● Exercise
Among the lines below, which ones contain the word "string"? Copy every such line.

BEGIN Data provided

Lemma addServiceConfigs_first ctx existingConfig entries bf t bf' :
  addServiceConfigs ctx existingConfig entries bf true = (t, Returns (bf', None)) →
  constructed t = entries.*1
  ∧ Forall startupEvent t
  ∧ ∃ svcs,
      Forall2 (λ e srv, ∃ t', initSingleService ctx e.1 e.2 existingConfig
                              = (t', Returns (inl srv))) entries svcs
      ∧ bf' = bf +:+ joinWith ("," +:+ nl) (serviceConfigText <$> svcs).
Proof.
  destruct entries as [|[srvName nsv] rest]; intros Hrun.
  - injection Hrun as <- <-. split_and!; [done|done|].
    exists []. split; [constructor|]. simpl. by rewrite append_nil_r.
  - cbn [addServiceConfigs] in Hrun.
    pose proof (initSingleService_constructed ctx srvName nsv existingConfig) as Hc.
    pose proof (initSingleService_startupEvents ctx srvName nsv existingConfig) as Hs.
    destruct (initSingleService ctx srvName nsv existingConfig)
      as [t1 [[srv|err]|msg|]] eqn:Hinit; try done.
    rewrite bind_returns in Hrun.
    destruct (addServiceConfigs ctx existingConfig rest _ false)
      as [t2 r] eqn:Hrest.
    cbn [fst snd] in Hrun. injection Hrun as <- ->.
    destruct (addServiceConfigs_rest _ _ _ _ _ _ Hrest)
      as (Hc2 & Hs2 & svcs & Hsvcs & ->).
    unfold trace in *. cbn [fst] in *. split_and!.
    + unfold constructed in *. rewrite omap_app, Hc, Hc2. done.
    + by apply Forall_app.
    + exists (srv :: svcs). split; [constructor; eauto|].
      rewrite fmap_cons, joinWith_cons. by rewrite !append_assoc_l.
Qed.

(** X26. When [buildConfigData] returns a document, it has started
    every registered provider, in the order of the iteration and whatever
    the module selection is, has closed none of them, and the document is
    the opening brace, the global configuration under the key
    MoLingConfig followed by a comma, the sections of the providers with
    a comma between two sections and none after the last, and the closing
    brace. *)
Theorem buildConfigData_document (h : ConfigHost) (mlConfig : MoLingConfig)
    (ctx : Context) (existingConfig : option (gmap string Json))
    (entries : list (MoLingServerType * ServiceFactory))
    (t : list Event) (configData : string) :
  buildConfigData h mlConfig ctx existingConfig entries
    = (t, Returns (inl configData)) →
  constructed t = entries.*1
  ∧ Forall startupEvent t
  ∧ ∃ mlConfigJson svcs,
      ch_MarshalGlobal h mlConfig = inl mlConfigJson
      ∧ Forall2 (λ e srv, ∃ t', initSingleService ctx e.1 e.2 existingConfig
                                = (t', Returns (inl srv))) entries svcs
      ∧ configData
        = nl +:+ "{" +:+ nl
          +:+ tab +:+ dq +:+ "MoLingConfig" +:+ dq +:+ ":" +:+ nl
          +:+ tab +:+ mlConfigJson +:+ "," +:+ nl
          +:+ joinWith ("," +:+ nl) (serviceConfigText <$> svcs)
          +:+ "}" +:+ nl.
Proof.
  unfold buildConfigData, addGlobalConfig. intros Hrun.
  destruct (ch_MarshalGlobal h mlConfig) as [mlConfigJson|err] eqn:Hglobal;
    [|by injection Hrun].
  destruct (addServiceConfigs ctx existingConfig entries _ true)
    as [t1 [[bf' [err|]]|msg|]] eqn:Hadd;
    unfold mbind, M_bind, mret, M_ret in Hrun; cbn in Hrun; try done.
  injection Hrun as <- <-. rewrite app_nil_r.
  destruct (addServiceConfigs_first _ _ _ _ _ _ Hadd)
    as (Hc & Hs & svcs & Hsvcs & ->).
  split_and!; [done|done|].
  exists mlConfigJson, svcs. split_and!; [done|done|].
  by rewrite !append_assoc_l.
Qed.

END Data provided

● Result for this exercise
    (ctx : Context) (existingConfig : option (gmap string Json))
    (t : list Event) (configData : string) :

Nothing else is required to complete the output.